Top of RECORD EXTRACTS

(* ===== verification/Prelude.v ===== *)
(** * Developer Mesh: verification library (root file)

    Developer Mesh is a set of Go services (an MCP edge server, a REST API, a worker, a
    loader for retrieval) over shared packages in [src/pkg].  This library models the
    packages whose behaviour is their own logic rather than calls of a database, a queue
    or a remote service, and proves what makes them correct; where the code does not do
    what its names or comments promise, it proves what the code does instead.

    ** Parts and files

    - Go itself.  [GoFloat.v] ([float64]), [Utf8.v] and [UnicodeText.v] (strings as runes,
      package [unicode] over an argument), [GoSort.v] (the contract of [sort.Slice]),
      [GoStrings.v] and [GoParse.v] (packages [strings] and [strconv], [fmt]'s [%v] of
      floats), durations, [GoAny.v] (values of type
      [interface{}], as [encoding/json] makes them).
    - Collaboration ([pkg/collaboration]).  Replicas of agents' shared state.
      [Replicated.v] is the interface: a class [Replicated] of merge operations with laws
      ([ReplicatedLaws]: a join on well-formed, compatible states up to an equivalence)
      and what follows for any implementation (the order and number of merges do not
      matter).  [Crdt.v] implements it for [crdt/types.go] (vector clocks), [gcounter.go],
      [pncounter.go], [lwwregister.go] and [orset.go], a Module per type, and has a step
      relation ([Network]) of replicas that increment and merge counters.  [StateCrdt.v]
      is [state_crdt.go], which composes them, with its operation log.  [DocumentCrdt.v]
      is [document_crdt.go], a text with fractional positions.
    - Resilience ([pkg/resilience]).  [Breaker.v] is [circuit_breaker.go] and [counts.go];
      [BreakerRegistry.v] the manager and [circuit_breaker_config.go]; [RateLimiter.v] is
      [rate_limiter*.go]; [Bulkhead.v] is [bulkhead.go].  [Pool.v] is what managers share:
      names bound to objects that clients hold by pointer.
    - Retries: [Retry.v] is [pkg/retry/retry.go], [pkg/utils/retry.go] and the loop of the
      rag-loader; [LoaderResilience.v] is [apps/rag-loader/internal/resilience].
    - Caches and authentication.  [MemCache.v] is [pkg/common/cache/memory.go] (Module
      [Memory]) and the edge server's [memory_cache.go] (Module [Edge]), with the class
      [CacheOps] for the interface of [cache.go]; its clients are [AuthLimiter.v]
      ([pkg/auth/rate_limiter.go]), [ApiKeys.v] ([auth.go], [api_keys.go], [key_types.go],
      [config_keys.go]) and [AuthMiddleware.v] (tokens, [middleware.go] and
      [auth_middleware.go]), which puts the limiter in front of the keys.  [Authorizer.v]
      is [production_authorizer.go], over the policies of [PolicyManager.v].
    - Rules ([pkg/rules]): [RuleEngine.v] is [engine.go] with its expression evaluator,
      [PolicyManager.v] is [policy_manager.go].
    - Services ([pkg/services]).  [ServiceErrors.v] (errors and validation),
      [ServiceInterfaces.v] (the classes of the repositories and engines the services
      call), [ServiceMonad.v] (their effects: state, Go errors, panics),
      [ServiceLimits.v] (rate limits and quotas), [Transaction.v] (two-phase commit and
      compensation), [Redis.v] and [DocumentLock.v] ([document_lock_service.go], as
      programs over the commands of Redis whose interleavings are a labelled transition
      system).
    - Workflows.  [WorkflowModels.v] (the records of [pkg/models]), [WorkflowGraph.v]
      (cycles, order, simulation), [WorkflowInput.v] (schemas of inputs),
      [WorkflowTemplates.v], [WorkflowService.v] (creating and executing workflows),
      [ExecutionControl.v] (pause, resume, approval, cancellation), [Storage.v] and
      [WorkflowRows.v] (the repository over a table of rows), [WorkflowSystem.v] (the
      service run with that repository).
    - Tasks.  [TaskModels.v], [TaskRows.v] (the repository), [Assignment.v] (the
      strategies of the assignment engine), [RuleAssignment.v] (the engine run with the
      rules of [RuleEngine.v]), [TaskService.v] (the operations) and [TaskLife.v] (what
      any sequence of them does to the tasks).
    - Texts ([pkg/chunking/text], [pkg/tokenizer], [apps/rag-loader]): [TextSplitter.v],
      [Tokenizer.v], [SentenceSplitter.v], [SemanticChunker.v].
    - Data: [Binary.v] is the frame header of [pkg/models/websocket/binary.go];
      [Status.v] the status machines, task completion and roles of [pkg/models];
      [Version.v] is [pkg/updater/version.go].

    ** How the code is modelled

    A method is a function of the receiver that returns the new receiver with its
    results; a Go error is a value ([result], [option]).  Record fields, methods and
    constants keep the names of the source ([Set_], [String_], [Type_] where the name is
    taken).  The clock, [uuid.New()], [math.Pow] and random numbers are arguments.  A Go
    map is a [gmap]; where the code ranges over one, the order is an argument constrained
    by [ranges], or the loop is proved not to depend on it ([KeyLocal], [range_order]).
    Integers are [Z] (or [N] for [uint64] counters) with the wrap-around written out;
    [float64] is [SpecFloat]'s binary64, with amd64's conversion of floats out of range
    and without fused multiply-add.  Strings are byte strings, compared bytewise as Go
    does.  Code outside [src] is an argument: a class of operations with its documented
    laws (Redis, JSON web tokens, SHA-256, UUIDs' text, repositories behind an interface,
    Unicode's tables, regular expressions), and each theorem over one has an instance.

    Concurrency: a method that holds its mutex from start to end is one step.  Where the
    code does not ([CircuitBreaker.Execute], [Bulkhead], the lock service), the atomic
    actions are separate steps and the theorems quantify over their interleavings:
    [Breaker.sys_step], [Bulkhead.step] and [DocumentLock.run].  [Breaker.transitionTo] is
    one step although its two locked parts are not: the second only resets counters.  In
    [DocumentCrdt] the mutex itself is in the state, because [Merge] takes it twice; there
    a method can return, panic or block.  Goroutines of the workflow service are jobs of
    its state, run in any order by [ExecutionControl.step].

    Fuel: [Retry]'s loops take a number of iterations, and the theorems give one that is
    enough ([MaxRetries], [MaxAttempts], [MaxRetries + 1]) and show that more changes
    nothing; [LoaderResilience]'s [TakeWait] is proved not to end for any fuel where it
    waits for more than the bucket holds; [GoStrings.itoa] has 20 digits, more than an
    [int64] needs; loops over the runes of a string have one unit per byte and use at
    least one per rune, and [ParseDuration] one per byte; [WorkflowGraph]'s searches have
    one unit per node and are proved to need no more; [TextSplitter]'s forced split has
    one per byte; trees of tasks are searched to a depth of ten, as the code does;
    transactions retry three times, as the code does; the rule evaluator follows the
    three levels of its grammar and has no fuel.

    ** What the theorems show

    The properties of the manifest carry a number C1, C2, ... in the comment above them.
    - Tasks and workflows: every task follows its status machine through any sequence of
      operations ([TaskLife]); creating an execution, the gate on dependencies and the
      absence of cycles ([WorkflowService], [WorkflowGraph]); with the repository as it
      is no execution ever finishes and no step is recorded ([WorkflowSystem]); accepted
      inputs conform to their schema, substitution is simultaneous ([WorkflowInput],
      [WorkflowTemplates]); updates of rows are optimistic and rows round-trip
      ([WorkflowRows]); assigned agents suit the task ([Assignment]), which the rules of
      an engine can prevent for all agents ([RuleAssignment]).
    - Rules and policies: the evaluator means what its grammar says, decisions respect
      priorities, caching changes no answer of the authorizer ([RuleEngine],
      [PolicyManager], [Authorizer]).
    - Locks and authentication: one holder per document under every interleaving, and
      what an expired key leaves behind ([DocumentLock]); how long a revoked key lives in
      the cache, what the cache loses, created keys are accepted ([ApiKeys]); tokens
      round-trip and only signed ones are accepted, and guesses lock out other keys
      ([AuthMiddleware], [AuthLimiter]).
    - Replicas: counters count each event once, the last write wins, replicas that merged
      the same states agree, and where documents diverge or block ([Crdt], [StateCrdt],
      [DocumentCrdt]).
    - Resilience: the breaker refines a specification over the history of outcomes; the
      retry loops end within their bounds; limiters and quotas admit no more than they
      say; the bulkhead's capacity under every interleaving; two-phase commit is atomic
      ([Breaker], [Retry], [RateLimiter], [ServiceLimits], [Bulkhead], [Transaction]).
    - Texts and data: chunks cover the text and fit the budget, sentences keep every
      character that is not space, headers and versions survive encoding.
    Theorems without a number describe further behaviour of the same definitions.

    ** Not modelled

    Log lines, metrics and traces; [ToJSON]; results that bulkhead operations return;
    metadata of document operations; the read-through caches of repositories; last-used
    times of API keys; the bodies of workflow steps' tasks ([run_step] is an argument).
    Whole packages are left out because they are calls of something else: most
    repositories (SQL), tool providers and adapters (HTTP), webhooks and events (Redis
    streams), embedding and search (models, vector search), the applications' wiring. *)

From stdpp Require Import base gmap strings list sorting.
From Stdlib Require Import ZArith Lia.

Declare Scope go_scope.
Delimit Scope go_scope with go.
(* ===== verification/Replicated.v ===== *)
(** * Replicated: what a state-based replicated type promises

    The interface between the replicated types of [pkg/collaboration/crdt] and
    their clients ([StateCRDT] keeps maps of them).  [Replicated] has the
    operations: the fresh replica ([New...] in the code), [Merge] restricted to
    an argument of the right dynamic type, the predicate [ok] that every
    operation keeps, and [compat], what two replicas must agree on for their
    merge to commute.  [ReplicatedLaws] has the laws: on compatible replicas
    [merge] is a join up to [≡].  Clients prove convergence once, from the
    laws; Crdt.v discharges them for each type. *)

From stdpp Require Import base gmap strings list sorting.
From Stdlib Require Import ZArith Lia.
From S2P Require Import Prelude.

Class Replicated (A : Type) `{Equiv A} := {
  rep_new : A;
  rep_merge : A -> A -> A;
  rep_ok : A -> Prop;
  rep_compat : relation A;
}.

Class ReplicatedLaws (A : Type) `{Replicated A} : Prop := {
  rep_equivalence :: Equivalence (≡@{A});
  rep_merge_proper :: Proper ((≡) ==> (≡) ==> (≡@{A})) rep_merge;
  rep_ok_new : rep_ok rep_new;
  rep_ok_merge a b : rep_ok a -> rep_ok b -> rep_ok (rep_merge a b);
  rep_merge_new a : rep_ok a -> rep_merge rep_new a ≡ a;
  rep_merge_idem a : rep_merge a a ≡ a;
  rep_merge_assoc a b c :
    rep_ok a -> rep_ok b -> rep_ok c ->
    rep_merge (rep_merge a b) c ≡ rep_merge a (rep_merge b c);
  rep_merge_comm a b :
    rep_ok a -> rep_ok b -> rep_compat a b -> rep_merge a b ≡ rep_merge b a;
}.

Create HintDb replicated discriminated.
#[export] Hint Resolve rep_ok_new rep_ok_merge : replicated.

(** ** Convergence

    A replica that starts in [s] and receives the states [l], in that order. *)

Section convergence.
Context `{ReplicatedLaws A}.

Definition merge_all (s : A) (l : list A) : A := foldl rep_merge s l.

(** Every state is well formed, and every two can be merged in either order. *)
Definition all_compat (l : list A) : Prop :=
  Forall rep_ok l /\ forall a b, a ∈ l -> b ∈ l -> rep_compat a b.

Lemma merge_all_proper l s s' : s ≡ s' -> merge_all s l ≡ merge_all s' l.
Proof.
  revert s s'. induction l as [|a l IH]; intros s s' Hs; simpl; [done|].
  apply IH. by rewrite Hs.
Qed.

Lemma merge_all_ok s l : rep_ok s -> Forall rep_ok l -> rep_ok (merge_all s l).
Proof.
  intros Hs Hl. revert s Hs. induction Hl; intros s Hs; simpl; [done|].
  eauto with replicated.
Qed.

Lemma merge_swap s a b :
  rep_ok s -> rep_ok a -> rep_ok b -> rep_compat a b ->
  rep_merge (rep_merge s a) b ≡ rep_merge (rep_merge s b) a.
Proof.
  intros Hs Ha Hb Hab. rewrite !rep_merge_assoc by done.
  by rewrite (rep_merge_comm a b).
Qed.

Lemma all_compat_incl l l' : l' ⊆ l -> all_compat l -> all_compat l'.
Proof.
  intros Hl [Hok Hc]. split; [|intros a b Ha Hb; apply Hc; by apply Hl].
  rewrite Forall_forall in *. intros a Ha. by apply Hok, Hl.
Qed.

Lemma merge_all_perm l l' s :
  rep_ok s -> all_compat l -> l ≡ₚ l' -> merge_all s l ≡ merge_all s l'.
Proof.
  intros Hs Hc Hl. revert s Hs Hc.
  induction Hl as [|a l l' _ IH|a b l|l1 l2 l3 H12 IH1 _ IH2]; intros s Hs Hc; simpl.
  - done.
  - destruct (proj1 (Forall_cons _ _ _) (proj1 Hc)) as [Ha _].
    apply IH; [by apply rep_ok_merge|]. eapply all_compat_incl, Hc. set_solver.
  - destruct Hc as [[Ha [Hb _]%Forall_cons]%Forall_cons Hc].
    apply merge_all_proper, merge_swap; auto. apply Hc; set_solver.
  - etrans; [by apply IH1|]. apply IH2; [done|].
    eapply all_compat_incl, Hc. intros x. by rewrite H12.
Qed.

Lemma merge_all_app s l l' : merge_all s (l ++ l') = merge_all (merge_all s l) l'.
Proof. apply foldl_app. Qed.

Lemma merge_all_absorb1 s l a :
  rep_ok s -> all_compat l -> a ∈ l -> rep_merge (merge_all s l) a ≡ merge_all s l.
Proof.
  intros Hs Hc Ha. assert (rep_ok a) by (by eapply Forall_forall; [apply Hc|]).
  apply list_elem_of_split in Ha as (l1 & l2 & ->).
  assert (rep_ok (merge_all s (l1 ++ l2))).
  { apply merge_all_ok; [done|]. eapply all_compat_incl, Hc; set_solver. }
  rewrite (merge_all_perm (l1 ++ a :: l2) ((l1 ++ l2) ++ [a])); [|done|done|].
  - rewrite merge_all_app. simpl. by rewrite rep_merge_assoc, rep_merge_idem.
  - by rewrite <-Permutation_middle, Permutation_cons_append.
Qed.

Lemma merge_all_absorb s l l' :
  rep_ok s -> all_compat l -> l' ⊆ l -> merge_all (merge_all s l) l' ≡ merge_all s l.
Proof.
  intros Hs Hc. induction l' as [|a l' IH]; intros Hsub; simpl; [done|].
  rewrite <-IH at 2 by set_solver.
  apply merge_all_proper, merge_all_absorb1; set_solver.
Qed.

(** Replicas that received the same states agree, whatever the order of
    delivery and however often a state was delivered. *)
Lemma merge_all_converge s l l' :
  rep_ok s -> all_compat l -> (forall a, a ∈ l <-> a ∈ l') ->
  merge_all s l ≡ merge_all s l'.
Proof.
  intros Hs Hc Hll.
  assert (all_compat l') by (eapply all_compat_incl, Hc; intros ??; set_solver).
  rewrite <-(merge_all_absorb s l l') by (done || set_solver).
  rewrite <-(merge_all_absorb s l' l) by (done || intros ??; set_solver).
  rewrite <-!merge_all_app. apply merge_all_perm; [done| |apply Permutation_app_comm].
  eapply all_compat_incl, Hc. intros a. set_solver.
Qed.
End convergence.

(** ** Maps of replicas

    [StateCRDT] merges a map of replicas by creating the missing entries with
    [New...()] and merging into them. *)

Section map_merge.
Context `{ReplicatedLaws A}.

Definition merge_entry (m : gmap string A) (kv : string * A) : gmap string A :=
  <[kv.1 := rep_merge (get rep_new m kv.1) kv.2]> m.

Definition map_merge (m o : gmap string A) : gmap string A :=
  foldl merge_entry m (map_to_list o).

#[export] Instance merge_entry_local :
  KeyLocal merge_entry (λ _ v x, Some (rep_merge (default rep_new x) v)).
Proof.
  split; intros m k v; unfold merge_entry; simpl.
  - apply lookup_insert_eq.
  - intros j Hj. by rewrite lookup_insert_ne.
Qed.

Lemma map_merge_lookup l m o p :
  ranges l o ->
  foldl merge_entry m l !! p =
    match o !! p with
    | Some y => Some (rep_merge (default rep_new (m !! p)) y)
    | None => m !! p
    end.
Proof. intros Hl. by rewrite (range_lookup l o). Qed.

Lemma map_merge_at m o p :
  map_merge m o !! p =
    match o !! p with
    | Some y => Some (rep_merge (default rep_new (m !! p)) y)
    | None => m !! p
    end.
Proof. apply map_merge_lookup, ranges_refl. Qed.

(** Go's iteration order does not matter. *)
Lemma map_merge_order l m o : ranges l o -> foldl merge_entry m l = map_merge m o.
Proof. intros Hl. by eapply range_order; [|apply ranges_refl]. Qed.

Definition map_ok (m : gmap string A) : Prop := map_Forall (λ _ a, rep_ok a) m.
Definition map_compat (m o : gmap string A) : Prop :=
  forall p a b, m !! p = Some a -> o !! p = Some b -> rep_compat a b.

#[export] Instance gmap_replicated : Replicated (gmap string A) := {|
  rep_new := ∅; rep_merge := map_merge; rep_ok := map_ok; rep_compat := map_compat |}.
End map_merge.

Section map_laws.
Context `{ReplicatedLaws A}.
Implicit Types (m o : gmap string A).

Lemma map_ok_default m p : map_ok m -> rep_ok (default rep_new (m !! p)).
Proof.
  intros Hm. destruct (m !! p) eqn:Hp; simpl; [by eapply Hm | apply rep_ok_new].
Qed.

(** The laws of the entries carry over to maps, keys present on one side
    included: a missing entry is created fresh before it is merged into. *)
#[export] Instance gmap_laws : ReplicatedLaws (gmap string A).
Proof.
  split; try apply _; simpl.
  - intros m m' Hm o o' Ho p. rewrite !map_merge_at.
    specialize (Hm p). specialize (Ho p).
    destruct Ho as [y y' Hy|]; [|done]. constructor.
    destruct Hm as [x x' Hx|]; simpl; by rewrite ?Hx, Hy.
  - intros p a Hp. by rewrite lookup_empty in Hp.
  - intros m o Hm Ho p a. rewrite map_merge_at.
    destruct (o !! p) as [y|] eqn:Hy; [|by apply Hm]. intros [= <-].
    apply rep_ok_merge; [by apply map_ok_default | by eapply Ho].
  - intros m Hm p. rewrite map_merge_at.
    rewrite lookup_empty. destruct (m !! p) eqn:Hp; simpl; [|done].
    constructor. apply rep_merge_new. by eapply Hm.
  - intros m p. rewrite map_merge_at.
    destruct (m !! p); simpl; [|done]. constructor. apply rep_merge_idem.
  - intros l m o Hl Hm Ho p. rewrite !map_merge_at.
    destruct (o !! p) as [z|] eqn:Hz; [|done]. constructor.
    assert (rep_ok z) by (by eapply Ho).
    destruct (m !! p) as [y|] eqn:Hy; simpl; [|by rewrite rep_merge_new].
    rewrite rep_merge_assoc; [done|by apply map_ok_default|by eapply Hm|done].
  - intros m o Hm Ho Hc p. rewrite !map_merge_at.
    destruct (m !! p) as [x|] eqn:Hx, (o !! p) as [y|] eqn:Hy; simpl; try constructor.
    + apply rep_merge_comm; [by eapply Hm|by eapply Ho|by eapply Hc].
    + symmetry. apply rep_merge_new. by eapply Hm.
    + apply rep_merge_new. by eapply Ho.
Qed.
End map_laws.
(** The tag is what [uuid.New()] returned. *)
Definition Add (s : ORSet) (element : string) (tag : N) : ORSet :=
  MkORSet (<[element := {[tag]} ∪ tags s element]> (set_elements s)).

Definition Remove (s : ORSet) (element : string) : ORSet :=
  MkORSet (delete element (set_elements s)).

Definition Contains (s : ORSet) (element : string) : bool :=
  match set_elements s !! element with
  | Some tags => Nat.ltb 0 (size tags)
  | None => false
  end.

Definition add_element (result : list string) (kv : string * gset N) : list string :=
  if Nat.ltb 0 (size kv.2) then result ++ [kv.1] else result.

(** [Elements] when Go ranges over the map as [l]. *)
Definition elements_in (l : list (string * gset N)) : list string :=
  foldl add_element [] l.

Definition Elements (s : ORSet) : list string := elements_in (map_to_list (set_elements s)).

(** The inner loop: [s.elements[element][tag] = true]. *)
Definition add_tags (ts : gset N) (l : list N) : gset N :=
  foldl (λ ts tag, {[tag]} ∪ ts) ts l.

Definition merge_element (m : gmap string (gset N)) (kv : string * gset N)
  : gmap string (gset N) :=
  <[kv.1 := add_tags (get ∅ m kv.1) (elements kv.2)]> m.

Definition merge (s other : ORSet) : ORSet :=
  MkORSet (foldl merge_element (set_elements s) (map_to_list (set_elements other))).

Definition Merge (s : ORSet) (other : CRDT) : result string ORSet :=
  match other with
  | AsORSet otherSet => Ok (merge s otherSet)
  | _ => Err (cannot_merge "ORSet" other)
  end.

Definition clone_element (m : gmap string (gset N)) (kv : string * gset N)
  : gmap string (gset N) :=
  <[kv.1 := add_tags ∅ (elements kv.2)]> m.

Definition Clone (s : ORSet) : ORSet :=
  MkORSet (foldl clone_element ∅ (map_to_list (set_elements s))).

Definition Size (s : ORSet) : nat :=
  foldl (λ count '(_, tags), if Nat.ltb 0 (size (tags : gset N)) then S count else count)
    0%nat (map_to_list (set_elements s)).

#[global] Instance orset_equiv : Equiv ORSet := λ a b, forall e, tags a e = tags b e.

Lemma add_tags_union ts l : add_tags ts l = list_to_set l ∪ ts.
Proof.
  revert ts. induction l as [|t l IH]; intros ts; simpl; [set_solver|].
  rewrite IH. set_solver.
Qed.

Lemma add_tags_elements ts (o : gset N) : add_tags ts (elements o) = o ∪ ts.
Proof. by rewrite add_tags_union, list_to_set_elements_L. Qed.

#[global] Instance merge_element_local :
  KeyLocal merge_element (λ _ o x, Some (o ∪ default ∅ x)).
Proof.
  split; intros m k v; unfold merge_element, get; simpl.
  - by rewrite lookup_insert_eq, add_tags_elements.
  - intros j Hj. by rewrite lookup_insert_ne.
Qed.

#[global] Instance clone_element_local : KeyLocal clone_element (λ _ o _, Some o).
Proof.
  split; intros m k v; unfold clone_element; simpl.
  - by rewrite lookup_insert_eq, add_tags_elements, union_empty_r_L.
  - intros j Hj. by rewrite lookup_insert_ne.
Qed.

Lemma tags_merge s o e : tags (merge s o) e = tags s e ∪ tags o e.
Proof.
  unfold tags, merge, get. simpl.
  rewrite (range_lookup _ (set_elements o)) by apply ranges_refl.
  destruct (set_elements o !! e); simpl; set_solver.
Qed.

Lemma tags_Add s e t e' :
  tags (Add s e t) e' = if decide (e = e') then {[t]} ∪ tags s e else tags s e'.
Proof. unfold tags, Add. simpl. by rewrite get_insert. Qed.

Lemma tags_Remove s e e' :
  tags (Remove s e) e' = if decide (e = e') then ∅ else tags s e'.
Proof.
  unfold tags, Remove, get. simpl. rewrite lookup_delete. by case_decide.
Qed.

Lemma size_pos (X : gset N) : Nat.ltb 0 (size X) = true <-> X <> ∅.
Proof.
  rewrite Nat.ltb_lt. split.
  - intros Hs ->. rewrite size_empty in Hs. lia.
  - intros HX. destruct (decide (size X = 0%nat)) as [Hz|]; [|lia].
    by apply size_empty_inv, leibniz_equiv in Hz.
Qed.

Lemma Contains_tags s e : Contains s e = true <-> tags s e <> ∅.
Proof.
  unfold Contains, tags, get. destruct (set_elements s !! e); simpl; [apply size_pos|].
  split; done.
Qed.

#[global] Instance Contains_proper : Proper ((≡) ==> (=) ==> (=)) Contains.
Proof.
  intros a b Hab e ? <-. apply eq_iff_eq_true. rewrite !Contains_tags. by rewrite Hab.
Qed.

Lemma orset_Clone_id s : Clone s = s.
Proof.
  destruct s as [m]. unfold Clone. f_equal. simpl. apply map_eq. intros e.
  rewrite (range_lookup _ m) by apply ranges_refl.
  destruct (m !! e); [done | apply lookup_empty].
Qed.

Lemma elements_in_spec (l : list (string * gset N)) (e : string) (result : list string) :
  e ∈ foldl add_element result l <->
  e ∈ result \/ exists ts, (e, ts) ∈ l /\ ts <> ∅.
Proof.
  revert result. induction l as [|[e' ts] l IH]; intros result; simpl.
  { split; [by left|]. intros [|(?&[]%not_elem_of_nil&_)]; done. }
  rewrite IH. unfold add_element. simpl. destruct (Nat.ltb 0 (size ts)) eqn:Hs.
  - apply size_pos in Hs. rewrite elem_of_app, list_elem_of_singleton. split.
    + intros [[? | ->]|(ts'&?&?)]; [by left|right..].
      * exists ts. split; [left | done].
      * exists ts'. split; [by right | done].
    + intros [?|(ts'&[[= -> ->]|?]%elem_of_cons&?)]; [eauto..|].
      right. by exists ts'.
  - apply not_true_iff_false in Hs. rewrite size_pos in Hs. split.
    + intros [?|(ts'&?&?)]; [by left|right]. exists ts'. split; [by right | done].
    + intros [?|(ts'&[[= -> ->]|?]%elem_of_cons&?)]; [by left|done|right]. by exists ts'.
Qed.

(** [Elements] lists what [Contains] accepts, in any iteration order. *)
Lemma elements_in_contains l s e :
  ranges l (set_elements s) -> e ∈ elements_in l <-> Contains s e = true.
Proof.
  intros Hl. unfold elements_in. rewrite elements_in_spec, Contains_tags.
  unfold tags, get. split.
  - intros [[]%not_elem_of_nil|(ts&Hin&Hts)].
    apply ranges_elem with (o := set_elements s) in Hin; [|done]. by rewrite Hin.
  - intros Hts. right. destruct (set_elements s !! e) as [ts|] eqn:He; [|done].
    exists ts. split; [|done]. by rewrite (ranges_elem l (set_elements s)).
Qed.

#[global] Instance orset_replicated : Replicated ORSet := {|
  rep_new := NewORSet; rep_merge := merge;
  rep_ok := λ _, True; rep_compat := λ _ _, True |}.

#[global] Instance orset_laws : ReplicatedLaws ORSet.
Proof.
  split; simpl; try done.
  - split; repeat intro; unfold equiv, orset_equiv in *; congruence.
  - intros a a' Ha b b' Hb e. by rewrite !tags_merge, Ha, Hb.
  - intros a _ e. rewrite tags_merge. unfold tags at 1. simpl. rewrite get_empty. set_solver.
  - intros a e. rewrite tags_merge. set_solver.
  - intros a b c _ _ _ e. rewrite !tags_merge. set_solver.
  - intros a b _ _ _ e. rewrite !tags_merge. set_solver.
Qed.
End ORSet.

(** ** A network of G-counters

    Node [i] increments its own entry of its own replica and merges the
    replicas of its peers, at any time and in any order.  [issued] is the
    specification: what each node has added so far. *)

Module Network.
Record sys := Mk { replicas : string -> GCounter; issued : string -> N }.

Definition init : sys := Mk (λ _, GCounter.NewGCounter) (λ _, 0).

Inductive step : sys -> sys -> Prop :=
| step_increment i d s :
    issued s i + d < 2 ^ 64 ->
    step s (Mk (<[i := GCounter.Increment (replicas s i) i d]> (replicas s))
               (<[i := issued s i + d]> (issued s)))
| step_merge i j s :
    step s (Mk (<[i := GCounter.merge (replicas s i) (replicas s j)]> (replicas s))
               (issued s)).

Bottom of RECORD EXTRACTS

== EXERCISE DETAILS ==
Up to and including the line with "Parts and files", reproduce the material above exactly as it appears, starting from its first line.

== EXERCISE ANSWER ==
(* ===== verification/Prelude.v ===== *)
(** * Developer Mesh: verification library (root file)

    Developer Mesh is a set of Go services (an MCP edge server, a REST API, a worker, a
    loader for retrieval) over shared packages in [src/pkg].  This library models the
    packages whose behaviour is their own logic rather than calls of a database, a queue
    or a remote service, and proves what makes them correct; where the code does not do
    what its names or comments promise, it proves what the code does instead.

    ** Parts and files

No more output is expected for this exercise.